• _WHAT TO DO_: Below are some records; each one is to be set down again exactly.

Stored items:
(** [_on_request(adapter, request, retries=retries, **kwargs)].  The
    function calls itself once per retry; [fuel] bounds the depth of those
    calls, and [None] is returned when it runs out. *)
Fixpoint _on_request (fuel : nat) (adapter : HTTPAdapter)
    (request : PreparedRequest) (retries : option Retry)
    (kwargs : dict str) (st : State) : option (State * result Response) :=
  match fuel with
  | O => None
  | S fuel' =>
      (* add attributes params and req_kwargs to 'request' object *)
      let request :=
        mkRequest (req_method request) (req_url request)
          (req_headers request) (req_body request)
          (Some (_parse_request_params (path_url request)))
          (Some kwargs) in
      let '(st, (found, match_failed_reasons)) := _find_match st request in
      let resp_callback := response_callback st in
      match found with
      | None =>
          if existsb (prefix_matches request) (passthru_prefixes st) then
            let '(w, r) := _real_send adapter request kwargs (world st) in
            Some (set_world st w, r)
          else
            match available_matches (objects st) (registered st)
                    match_failed_reasons 0 with
            | Raise e => Some (st, Raise e)
            | Ok lines =>
                let error_msg :=
                  error_msg_head request ++ lines
                  ++ passthru_lines (passthru_prefixes st) in
                let response :=
                  mkExn ConnectionError (ArgsMessage error_msg)
                    (Some request) in
                Some (record_call st request (Raise response),
                      Raise response)
            end
      | Some a =>
          let produced : State * result Response :=
            if passthrough (deref (objects st) a) then
              let '(w, r) := _real_send adapter request kwargs (world st) in
              (set_world st w, r)
            else
              match get_response (deref (objects st) a) request (world st) with
              | (w, Ok resp) =>
                  (set_world st w, Ok (build_response request resp))
              | (w, Raise e) =>
                  let st := count_call (set_world st w) a in
                  (record_call st request (Raise e), Raise e)
              end in
          match produced with
          | (st, Raise e) => Some (st, Raise e)
          | (st, Ok response) =>
              let hooked : State * result Response :=
                match resp_callback with
                | Some hook =>
                    let '(w, r) := hook response (world st) in
                    (set_world st w, r)
                | None => (st, Ok response)
                end in
              match hooked with
              | (st, Raise e) => Some (st, Raise e)
              | (st, Ok response) =>
                  let st := count_call st a in
                  let st := record_call st request (Ok response) in
                  let retries :=
                    match retries with
                    | Some r => r
                    | None => max_retries adapter
                    end in
                  (* first validate that current request is eligible to
                     be retried *)
                  if is_retry retries (req_method (resp_request response))
                       (status_code response)
                  then
                    match increment retries
                            (req_method (resp_request response))
                            (resp_url response) response with
                    | Ok retries' =>
                        match _on_request fuel' adapter request
                                (Some retries') kwargs st with
                        | None => None
                        | Some (st', Raise e) =>
                            if is_max_retry_error e then
                              if raise_on_status retries'
                              then Some (st', Raise e)
                              else Some (st', Ok response)
                            else Some (st', Raise e)
                        | Some (st', Ok r) => Some (st', Ok r)
                        end
                    | Raise e =>
                        if is_max_retry_error e then
                          if raise_on_status retries
                          then Some (st, Raise e)
                          else Some (st, Ok response)
                        else Some (st, Raise e)
                    end
                  else Some (st, Ok response)
              end
          end
      end
  end.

• _TASK RESPONSE_:
(** [_on_request(adapter, request, retries=retries, **kwargs)].  The
    function calls itself once per retry; [fuel] bounds the depth of those
    calls, and [None] is returned when it runs out. *)
Fixpoint _on_request (fuel : nat) (adapter : HTTPAdapter)
    (request : PreparedRequest) (retries : option Retry)
    (kwargs : dict str) (st : State) : option (State * result Response) :=
  match fuel with
  | O => None
  | S fuel' =>
      (* add attributes params and req_kwargs to 'request' object *)
      let request :=
        mkRequest (req_method request) (req_url request)
          (req_headers request) (req_body request)
          (Some (_parse_request_params (path_url request)))
          (Some kwargs) in
      let '(st, (found, match_failed_reasons)) := _find_match st request in
      let resp_callback := response_callback st in
      match found with
      | None =>
          if existsb (prefix_matches request) (passthru_prefixes st) then
            let '(w, r) := _real_send adapter request kwargs (world st) in
            Some (set_world st w, r)
          else
            match available_matches (objects st) (registered st)
                    match_failed_reasons 0 with
            | Raise e => Some (st, Raise e)
            | Ok lines =>
                let error_msg :=
                  error_msg_head request ++ lines
                  ++ passthru_lines (passthru_prefixes st) in
                let response :=
                  mkExn ConnectionError (ArgsMessage error_msg)
                    (Some request) in
                Some (record_call st request (Raise response),
                      Raise response)
            end
      | Some a =>
          let produced : State * result Response :=
            if passthrough (deref (objects st) a) then
              let '(w, r) := _real_send adapter request kwargs (world st) in
              (set_world st w, r)
            else
              match get_response (deref (objects st) a) request (world st) with
              | (w, Ok resp) =>
                  (set_world st w, Ok (build_response request resp))
              | (w, Raise e) =>
                  let st := count_call (set_world st w) a in
                  (record_call st request (Raise e), Raise e)
              end in
          match produced with
          | (st, Raise e) => Some (st, Raise e)
          | (st, Ok response) =>
              let hooked : State * result Response :=
                match resp_callback with
                | Some hook =>
                    let '(w, r) := hook response (world st) in
                    (set_world st w, r)
                | None => (st, Ok response)
                end in
              match hooked with
              | (st, Raise e) => Some (st, Raise e)
              | (st, Ok response) =>
                  let st := count_call st a in
                  let st := record_call st request (Ok response) in
                  let retries :=
                    match retries with
                    | Some r => r
                    | None => max_retries adapter
                    end in
                  (* first validate that current request is eligible to
                     be retried *)
                  if is_retry retries (req_method (resp_request response))
                       (status_code response)
                  then
                    match increment retries
                            (req_method (resp_request response))
                            (resp_url response) response with
                    | Ok retries' =>
                        match _on_request fuel' adapter request
                                (Some retries') kwargs st with
                        | None => None
                        | Some (st', Raise e) =>
                            if is_max_retry_error e then
                              if raise_on_status retries'
                              then Some (st', Raise e)
                              else Some (st', Ok response)
                            else Some (st', Raise e)
                        | Some (st', Ok r) => Some (st', Ok r)
                        end
                    | Raise e =>
                        if is_max_retry_error e then
                          if raise_on_status retries
                          then Some (st, Raise e)
                          else Some (st, Ok response)
                        else Some (st, Raise e)
                    end
                  else Some (st, Ok response)
              end
          end
      end
  end.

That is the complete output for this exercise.